▸ **Task requirements**:
An identical transcription of the records is required.

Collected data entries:
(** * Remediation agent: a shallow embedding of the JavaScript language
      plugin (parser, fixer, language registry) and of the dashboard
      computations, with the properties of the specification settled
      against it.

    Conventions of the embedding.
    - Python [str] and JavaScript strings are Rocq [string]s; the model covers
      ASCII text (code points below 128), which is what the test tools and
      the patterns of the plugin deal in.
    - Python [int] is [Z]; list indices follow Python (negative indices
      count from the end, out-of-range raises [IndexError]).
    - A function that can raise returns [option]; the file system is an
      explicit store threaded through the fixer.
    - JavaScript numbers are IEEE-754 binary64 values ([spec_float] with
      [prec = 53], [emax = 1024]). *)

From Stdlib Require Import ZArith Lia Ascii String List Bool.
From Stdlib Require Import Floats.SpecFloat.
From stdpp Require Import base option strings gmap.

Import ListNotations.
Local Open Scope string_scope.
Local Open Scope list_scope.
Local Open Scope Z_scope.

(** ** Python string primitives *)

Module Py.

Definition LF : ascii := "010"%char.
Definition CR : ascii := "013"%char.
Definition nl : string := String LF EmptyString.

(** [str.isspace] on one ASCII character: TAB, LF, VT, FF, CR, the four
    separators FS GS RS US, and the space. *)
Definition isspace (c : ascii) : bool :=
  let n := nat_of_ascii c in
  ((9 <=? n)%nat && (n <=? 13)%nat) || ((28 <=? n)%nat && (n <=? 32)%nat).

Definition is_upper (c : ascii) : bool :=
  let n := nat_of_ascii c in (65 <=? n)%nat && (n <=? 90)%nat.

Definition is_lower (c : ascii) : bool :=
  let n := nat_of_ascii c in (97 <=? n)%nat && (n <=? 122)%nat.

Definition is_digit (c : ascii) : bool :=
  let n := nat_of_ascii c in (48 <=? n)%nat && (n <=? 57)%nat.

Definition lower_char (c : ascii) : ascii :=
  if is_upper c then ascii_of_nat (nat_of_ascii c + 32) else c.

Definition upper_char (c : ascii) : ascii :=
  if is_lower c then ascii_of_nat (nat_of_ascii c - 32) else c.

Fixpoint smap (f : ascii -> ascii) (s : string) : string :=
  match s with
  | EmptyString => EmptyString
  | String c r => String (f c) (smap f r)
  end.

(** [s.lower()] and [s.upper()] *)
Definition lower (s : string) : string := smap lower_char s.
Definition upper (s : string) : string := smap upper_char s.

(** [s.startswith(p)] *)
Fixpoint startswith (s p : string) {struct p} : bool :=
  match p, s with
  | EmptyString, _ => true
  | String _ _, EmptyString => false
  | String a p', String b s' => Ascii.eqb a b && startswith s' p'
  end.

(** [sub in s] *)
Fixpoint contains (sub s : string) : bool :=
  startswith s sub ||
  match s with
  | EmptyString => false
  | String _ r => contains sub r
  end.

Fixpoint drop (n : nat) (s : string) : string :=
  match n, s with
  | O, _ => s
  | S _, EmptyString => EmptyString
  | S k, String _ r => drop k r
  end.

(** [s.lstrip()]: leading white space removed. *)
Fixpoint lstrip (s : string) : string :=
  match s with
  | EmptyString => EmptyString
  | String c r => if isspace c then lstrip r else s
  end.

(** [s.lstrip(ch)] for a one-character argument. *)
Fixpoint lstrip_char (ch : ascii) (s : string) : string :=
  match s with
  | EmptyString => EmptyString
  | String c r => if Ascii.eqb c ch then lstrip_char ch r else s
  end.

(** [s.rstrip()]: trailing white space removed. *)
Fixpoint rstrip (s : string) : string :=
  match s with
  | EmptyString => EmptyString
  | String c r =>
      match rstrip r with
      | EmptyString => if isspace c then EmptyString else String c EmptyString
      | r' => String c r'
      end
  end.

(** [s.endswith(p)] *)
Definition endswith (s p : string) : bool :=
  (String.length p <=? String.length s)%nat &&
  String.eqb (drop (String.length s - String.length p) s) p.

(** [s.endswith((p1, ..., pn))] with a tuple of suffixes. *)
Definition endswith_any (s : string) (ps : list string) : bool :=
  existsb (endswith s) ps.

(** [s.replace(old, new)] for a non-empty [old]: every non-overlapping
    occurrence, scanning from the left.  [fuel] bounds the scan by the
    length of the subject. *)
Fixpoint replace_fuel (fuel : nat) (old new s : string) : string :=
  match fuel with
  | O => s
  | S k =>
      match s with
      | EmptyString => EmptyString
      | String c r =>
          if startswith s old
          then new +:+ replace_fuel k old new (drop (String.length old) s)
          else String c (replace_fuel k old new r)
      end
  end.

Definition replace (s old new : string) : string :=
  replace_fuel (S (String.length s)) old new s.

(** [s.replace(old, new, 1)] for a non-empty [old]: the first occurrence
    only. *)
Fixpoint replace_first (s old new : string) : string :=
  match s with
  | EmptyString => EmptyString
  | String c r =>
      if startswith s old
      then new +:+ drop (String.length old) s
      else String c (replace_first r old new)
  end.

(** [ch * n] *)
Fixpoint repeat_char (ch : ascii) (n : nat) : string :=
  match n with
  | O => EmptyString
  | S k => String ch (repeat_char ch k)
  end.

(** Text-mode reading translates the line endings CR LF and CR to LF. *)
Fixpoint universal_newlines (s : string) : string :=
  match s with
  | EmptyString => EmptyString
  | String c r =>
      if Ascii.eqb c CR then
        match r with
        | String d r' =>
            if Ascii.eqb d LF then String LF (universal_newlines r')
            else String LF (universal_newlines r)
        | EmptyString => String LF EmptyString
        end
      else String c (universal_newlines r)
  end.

▸ **Exercise response**:
(** * Remediation agent: a shallow embedding of the JavaScript language
      plugin (parser, fixer, language registry) and of the dashboard
      computations, with the properties of the specification settled
      against it.

    Conventions of the embedding.
    - Python [str] and JavaScript strings are Rocq [string]s; the model covers
      ASCII text (code points below 128), which is what the test tools and
      the patterns of the plugin deal in.
    - Python [int] is [Z]; list indices follow Python (negative indices
      count from the end, out-of-range raises [IndexError]).
    - A function that can raise returns [option]; the file system is an
      explicit store threaded through the fixer.
    - JavaScript numbers are IEEE-754 binary64 values ([spec_float] with
      [prec = 53], [emax = 1024]). *)

From Stdlib Require Import ZArith Lia Ascii String List Bool.
From Stdlib Require Import Floats.SpecFloat.
From stdpp Require Import base option strings gmap.

Import ListNotations.
Local Open Scope string_scope.
Local Open Scope list_scope.
Local Open Scope Z_scope.

(** ** Python string primitives *)

Module Py.

Definition LF : ascii := "010"%char.
Definition CR : ascii := "013"%char.
Definition nl : string := String LF EmptyString.

(** [str.isspace] on one ASCII character: TAB, LF, VT, FF, CR, the four
    separators FS GS RS US, and the space. *)
Definition isspace (c : ascii) : bool :=
  let n := nat_of_ascii c in
  ((9 <=? n)%nat && (n <=? 13)%nat) || ((28 <=? n)%nat && (n <=? 32)%nat).

Definition is_upper (c : ascii) : bool :=
  let n := nat_of_ascii c in (65 <=? n)%nat && (n <=? 90)%nat.

Definition is_lower (c : ascii) : bool :=
  let n := nat_of_ascii c in (97 <=? n)%nat && (n <=? 122)%nat.

Definition is_digit (c : ascii) : bool :=
  let n := nat_of_ascii c in (48 <=? n)%nat && (n <=? 57)%nat.

Definition lower_char (c : ascii) : ascii :=
  if is_upper c then ascii_of_nat (nat_of_ascii c + 32) else c.

Definition upper_char (c : ascii) : ascii :=
  if is_lower c then ascii_of_nat (nat_of_ascii c - 32) else c.

Fixpoint smap (f : ascii -> ascii) (s : string) : string :=
  match s with
  | EmptyString => EmptyString
  | String c r => String (f c) (smap f r)
  end.

(** [s.lower()] and [s.upper()] *)
Definition lower (s : string) : string := smap lower_char s.
Definition upper (s : string) : string := smap upper_char s.

(** [s.startswith(p)] *)
Fixpoint startswith (s p : string) {struct p} : bool :=
  match p, s with
  | EmptyString, _ => true
  | String _ _, EmptyString => false
  | String a p', String b s' => Ascii.eqb a b && startswith s' p'
  end.

(** [sub in s] *)
Fixpoint contains (sub s : string) : bool :=
  startswith s sub ||
  match s with
  | EmptyString => false
  | String _ r => contains sub r
  end.

Fixpoint drop (n : nat) (s : string) : string :=
  match n, s with
  | O, _ => s
  | S _, EmptyString => EmptyString
  | S k, String _ r => drop k r
  end.

(** [s.lstrip()]: leading white space removed. *)
Fixpoint lstrip (s : string) : string :=
  match s with
  | EmptyString => EmptyString
  | String c r => if isspace c then lstrip r else s
  end.

(** [s.lstrip(ch)] for a one-character argument. *)
Fixpoint lstrip_char (ch : ascii) (s : string) : string :=
  match s with
  | EmptyString => EmptyString
  | String c r => if Ascii.eqb c ch then lstrip_char ch r else s
  end.

(** [s.rstrip()]: trailing white space removed. *)
Fixpoint rstrip (s : string) : string :=
  match s with
  | EmptyString => EmptyString
  | String c r =>
      match rstrip r with
      | EmptyString => if isspace c then EmptyString else String c EmptyString
      | r' => String c r'
      end
  end.

(** [s.endswith(p)] *)
Definition endswith (s p : string) : bool :=
  (String.length p <=? String.length s)%nat &&
  String.eqb (drop (String.length s - String.length p) s) p.

(** [s.endswith((p1, ..., pn))] with a tuple of suffixes. *)
Definition endswith_any (s : string) (ps : list string) : bool :=
  existsb (endswith s) ps.

(** [s.replace(old, new)] for a non-empty [old]: every non-overlapping
    occurrence, scanning from the left.  [fuel] bounds the scan by the
    length of the subject. *)
Fixpoint replace_fuel (fuel : nat) (old new s : string) : string :=
  match fuel with
  | O => s
  | S k =>
      match s with
      | EmptyString => EmptyString
      | String c r =>
          if startswith s old
          then new +:+ replace_fuel k old new (drop (String.length old) s)
          else String c (replace_fuel k old new r)
      end
  end.

Definition replace (s old new : string) : string :=
  replace_fuel (S (String.length s)) old new s.

(** [s.replace(old, new, 1)] for a non-empty [old]: the first occurrence
    only. *)
Fixpoint replace_first (s old new : string) : string :=
  match s with
  | EmptyString => EmptyString
  | String c r =>
      if startswith s old
      then new +:+ drop (String.length old) s
      else String c (replace_first r old new)
  end.

(** [ch * n] *)
Fixpoint repeat_char (ch : ascii) (n : nat) : string :=
  match n with
  | O => EmptyString
  | S k => String ch (repeat_char ch k)
  end.

(** Text-mode reading translates the line endings CR LF and CR to LF. *)
Fixpoint universal_newlines (s : string) : string :=
  match s with
  | EmptyString => EmptyString
  | String c r =>
      if Ascii.eqb c CR then
        match r with
        | String d r' =>
            if Ascii.eqb d LF then String LF (universal_newlines r')
            else String LF (universal_newlines r)
        | EmptyString => String LF EmptyString
        end
      else String c (universal_newlines r)
  end.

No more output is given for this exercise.